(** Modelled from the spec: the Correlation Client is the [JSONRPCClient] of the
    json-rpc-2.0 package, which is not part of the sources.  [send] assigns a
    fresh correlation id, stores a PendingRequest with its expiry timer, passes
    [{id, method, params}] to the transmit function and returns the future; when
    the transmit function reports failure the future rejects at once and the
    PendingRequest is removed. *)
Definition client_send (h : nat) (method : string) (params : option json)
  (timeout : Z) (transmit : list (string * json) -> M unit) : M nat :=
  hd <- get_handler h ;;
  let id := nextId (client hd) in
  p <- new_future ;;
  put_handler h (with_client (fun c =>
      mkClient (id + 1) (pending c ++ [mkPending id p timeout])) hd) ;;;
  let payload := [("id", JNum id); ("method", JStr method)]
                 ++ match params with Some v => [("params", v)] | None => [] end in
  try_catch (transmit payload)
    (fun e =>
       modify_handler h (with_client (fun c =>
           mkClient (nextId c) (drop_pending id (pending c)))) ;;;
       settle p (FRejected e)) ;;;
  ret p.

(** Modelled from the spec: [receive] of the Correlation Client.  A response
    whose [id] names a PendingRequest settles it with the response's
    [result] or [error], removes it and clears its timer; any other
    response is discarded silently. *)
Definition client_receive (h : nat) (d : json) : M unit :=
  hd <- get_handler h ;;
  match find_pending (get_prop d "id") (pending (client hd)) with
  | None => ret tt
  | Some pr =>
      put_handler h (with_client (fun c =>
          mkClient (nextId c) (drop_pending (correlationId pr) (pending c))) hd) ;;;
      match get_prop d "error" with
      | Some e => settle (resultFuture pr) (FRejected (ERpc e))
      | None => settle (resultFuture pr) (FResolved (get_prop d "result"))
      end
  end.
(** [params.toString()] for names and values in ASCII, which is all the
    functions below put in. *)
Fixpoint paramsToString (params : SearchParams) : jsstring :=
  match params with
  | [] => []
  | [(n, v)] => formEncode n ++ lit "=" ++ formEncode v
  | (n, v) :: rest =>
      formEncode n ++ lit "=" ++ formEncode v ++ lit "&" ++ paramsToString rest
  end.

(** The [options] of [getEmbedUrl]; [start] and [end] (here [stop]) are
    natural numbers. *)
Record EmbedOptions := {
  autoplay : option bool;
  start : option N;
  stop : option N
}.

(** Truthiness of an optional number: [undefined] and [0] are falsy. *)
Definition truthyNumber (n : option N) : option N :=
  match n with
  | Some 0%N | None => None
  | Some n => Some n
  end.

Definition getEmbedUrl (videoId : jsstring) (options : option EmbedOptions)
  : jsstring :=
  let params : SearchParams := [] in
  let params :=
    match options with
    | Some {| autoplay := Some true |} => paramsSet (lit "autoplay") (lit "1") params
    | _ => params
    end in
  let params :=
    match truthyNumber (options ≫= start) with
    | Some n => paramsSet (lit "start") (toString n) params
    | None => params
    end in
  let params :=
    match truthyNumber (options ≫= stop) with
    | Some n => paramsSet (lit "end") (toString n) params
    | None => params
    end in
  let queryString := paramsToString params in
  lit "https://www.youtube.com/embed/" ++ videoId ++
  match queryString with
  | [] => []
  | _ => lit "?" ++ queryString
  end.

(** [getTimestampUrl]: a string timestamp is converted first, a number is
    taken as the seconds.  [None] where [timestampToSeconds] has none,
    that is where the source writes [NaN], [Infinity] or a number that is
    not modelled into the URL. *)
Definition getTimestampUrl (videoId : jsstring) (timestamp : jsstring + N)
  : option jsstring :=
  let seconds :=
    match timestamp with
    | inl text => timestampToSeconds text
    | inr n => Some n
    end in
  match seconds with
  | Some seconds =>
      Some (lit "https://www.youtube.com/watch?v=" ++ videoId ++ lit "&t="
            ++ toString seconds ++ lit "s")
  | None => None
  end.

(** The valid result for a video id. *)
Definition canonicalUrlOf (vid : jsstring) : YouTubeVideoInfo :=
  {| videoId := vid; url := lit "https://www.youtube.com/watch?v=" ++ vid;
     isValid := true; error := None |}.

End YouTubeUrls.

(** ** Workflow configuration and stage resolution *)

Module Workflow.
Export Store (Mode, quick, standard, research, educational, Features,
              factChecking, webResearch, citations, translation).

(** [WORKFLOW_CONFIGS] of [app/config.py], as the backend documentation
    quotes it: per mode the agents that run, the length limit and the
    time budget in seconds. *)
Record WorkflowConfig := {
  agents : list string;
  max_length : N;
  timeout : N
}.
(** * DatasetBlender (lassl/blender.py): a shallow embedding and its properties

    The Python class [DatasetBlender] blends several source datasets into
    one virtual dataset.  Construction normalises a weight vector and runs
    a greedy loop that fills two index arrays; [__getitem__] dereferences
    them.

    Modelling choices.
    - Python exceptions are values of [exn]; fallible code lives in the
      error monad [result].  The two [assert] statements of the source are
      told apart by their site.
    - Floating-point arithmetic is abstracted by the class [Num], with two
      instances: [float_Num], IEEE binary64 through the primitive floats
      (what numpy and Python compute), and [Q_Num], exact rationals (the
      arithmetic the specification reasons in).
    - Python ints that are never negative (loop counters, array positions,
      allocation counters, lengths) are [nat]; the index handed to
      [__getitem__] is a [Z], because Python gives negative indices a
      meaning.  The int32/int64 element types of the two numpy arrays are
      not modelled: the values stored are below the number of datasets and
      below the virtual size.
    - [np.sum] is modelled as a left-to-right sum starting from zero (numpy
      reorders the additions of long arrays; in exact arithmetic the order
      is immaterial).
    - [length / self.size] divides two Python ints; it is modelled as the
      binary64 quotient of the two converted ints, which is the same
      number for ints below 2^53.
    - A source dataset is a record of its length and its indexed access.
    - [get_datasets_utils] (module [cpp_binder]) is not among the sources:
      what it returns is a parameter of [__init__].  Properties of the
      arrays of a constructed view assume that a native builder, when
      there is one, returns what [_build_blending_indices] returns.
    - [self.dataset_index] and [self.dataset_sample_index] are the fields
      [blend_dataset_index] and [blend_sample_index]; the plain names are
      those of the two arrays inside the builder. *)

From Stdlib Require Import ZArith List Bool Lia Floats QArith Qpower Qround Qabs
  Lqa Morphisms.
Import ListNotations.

:::::

What to do
Each line of the material should be duplicated exactly, please.

Task output
(** Modelled from the spec: the Correlation Client is the [JSONRPCClient] of the
    json-rpc-2.0 package, which is not part of the sources.  [send] assigns a
    fresh correlation id, stores a PendingRequest with its expiry timer, passes
    [{id, method, params}] to the transmit function and returns the future; when
    the transmit function reports failure the future rejects at once and the
    PendingRequest is removed. *)
Definition client_send (h : nat) (method : string) (params : option json)
  (timeout : Z) (transmit : list (string * json) -> M unit) : M nat :=
  hd <- get_handler h ;;
  let id := nextId (client hd) in
  p <- new_future ;;
  put_handler h (with_client (fun c =>
      mkClient (id + 1) (pending c ++ [mkPending id p timeout])) hd) ;;;
  let payload := [("id", JNum id); ("method", JStr method)]
                 ++ match params with Some v => [("params", v)] | None => [] end in
  try_catch (transmit payload)
    (fun e =>
       modify_handler h (with_client (fun c =>
           mkClient (nextId c) (drop_pending id (pending c)))) ;;;
       settle p (FRejected e)) ;;;
  ret p.

(** Modelled from the spec: [receive] of the Correlation Client.  A response
    whose [id] names a PendingRequest settles it with the response's
    [result] or [error], removes it and clears its timer; any other
    response is discarded silently. *)
Definition client_receive (h : nat) (d : json) : M unit :=
  hd <- get_handler h ;;
  match find_pending (get_prop d "id") (pending (client hd)) with
  | None => ret tt
  | Some pr =>
      put_handler h (with_client (fun c =>
          mkClient (nextId c) (drop_pending (correlationId pr) (pending c))) hd) ;;;
      match get_prop d "error" with
      | Some e => settle (resultFuture pr) (FRejected (ERpc e))
      | None => settle (resultFuture pr) (FResolved (get_prop d "result"))
      end
  end.
(** [params.toString()] for names and values in ASCII, which is all the
    functions below put in. *)
Fixpoint paramsToString (params : SearchParams) : jsstring :=
  match params with
  | [] => []
  | [(n, v)] => formEncode n ++ lit "=" ++ formEncode v
  | (n, v) :: rest =>
      formEncode n ++ lit "=" ++ formEncode v ++ lit "&" ++ paramsToString rest
  end.

(** The [options] of [getEmbedUrl]; [start] and [end] (here [stop]) are
    natural numbers. *)
Record EmbedOptions := {
  autoplay : option bool;
  start : option N;
  stop : option N
}.

(** Truthiness of an optional number: [undefined] and [0] are falsy. *)
Definition truthyNumber (n : option N) : option N :=
  match n with
  | Some 0%N | None => None
  | Some n => Some n
  end.

Definition getEmbedUrl (videoId : jsstring) (options : option EmbedOptions)
  : jsstring :=
  let params : SearchParams := [] in
  let params :=
    match options with
    | Some {| autoplay := Some true |} => paramsSet (lit "autoplay") (lit "1") params
    | _ => params
    end in
  let params :=
    match truthyNumber (options ≫= start) with
    | Some n => paramsSet (lit "start") (toString n) params
    | None => params
    end in
  let params :=
    match truthyNumber (options ≫= stop) with
    | Some n => paramsSet (lit "end") (toString n) params
    | None => params
    end in
  let queryString := paramsToString params in
  lit "https://www.youtube.com/embed/" ++ videoId ++
  match queryString with
  | [] => []
  | _ => lit "?" ++ queryString
  end.

(** [getTimestampUrl]: a string timestamp is converted first, a number is
    taken as the seconds.  [None] where [timestampToSeconds] has none,
    that is where the source writes [NaN], [Infinity] or a number that is
    not modelled into the URL. *)
Definition getTimestampUrl (videoId : jsstring) (timestamp : jsstring + N)
  : option jsstring :=
  let seconds :=
    match timestamp with
    | inl text => timestampToSeconds text
    | inr n => Some n
    end in
  match seconds with
  | Some seconds =>
      Some (lit "https://www.youtube.com/watch?v=" ++ videoId ++ lit "&t="
            ++ toString seconds ++ lit "s")
  | None => None
  end.

(** The valid result for a video id. *)
Definition canonicalUrlOf (vid : jsstring) : YouTubeVideoInfo :=
  {| videoId := vid; url := lit "https://www.youtube.com/watch?v=" ++ vid;
     isValid := true; error := None |}.

End YouTubeUrls.

(** ** Workflow configuration and stage resolution *)

Module Workflow.
Export Store (Mode, quick, standard, research, educational, Features,
              factChecking, webResearch, citations, translation).

(** [WORKFLOW_CONFIGS] of [app/config.py], as the backend documentation
    quotes it: per mode the agents that run, the length limit and the
    time budget in seconds. *)
Record WorkflowConfig := {
  agents : list string;
  max_length : N;
  timeout : N
}.
(** * DatasetBlender (lassl/blender.py): a shallow embedding and its properties

    The Python class [DatasetBlender] blends several source datasets into
    one virtual dataset.  Construction normalises a weight vector and runs
    a greedy loop that fills two index arrays; [__getitem__] dereferences
    them.

    Modelling choices.
    - Python exceptions are values of [exn]; fallible code lives in the
      error monad [result].  The two [assert] statements of the source are
      told apart by their site.
    - Floating-point arithmetic is abstracted by the class [Num], with two
      instances: [float_Num], IEEE binary64 through the primitive floats
      (what numpy and Python compute), and [Q_Num], exact rationals (the
      arithmetic the specification reasons in).
    - Python ints that are never negative (loop counters, array positions,
      allocation counters, lengths) are [nat]; the index handed to
      [__getitem__] is a [Z], because Python gives negative indices a
      meaning.  The int32/int64 element types of the two numpy arrays are
      not modelled: the values stored are below the number of datasets and
      below the virtual size.
    - [np.sum] is modelled as a left-to-right sum starting from zero (numpy
      reorders the additions of long arrays; in exact arithmetic the order
      is immaterial).
    - [length / self.size] divides two Python ints; it is modelled as the
      binary64 quotient of the two converted ints, which is the same
      number for ints below 2^53.
    - A source dataset is a record of its length and its indexed access.
    - [get_datasets_utils] (module [cpp_binder]) is not among the sources:
      what it returns is a parameter of [__init__].  Properties of the
      arrays of a constructed view assume that a native builder, when
      there is one, returns what [_build_blending_indices] returns.
    - [self.dataset_index] and [self.dataset_sample_index] are the fields
      [blend_dataset_index] and [blend_sample_index]; the plain names are
      those of the two arrays inside the builder. *)

From Stdlib Require Import ZArith List Bool Lia Floats QArith Qpower Qround Qabs
  Lqa Morphisms.
Import ListNotations.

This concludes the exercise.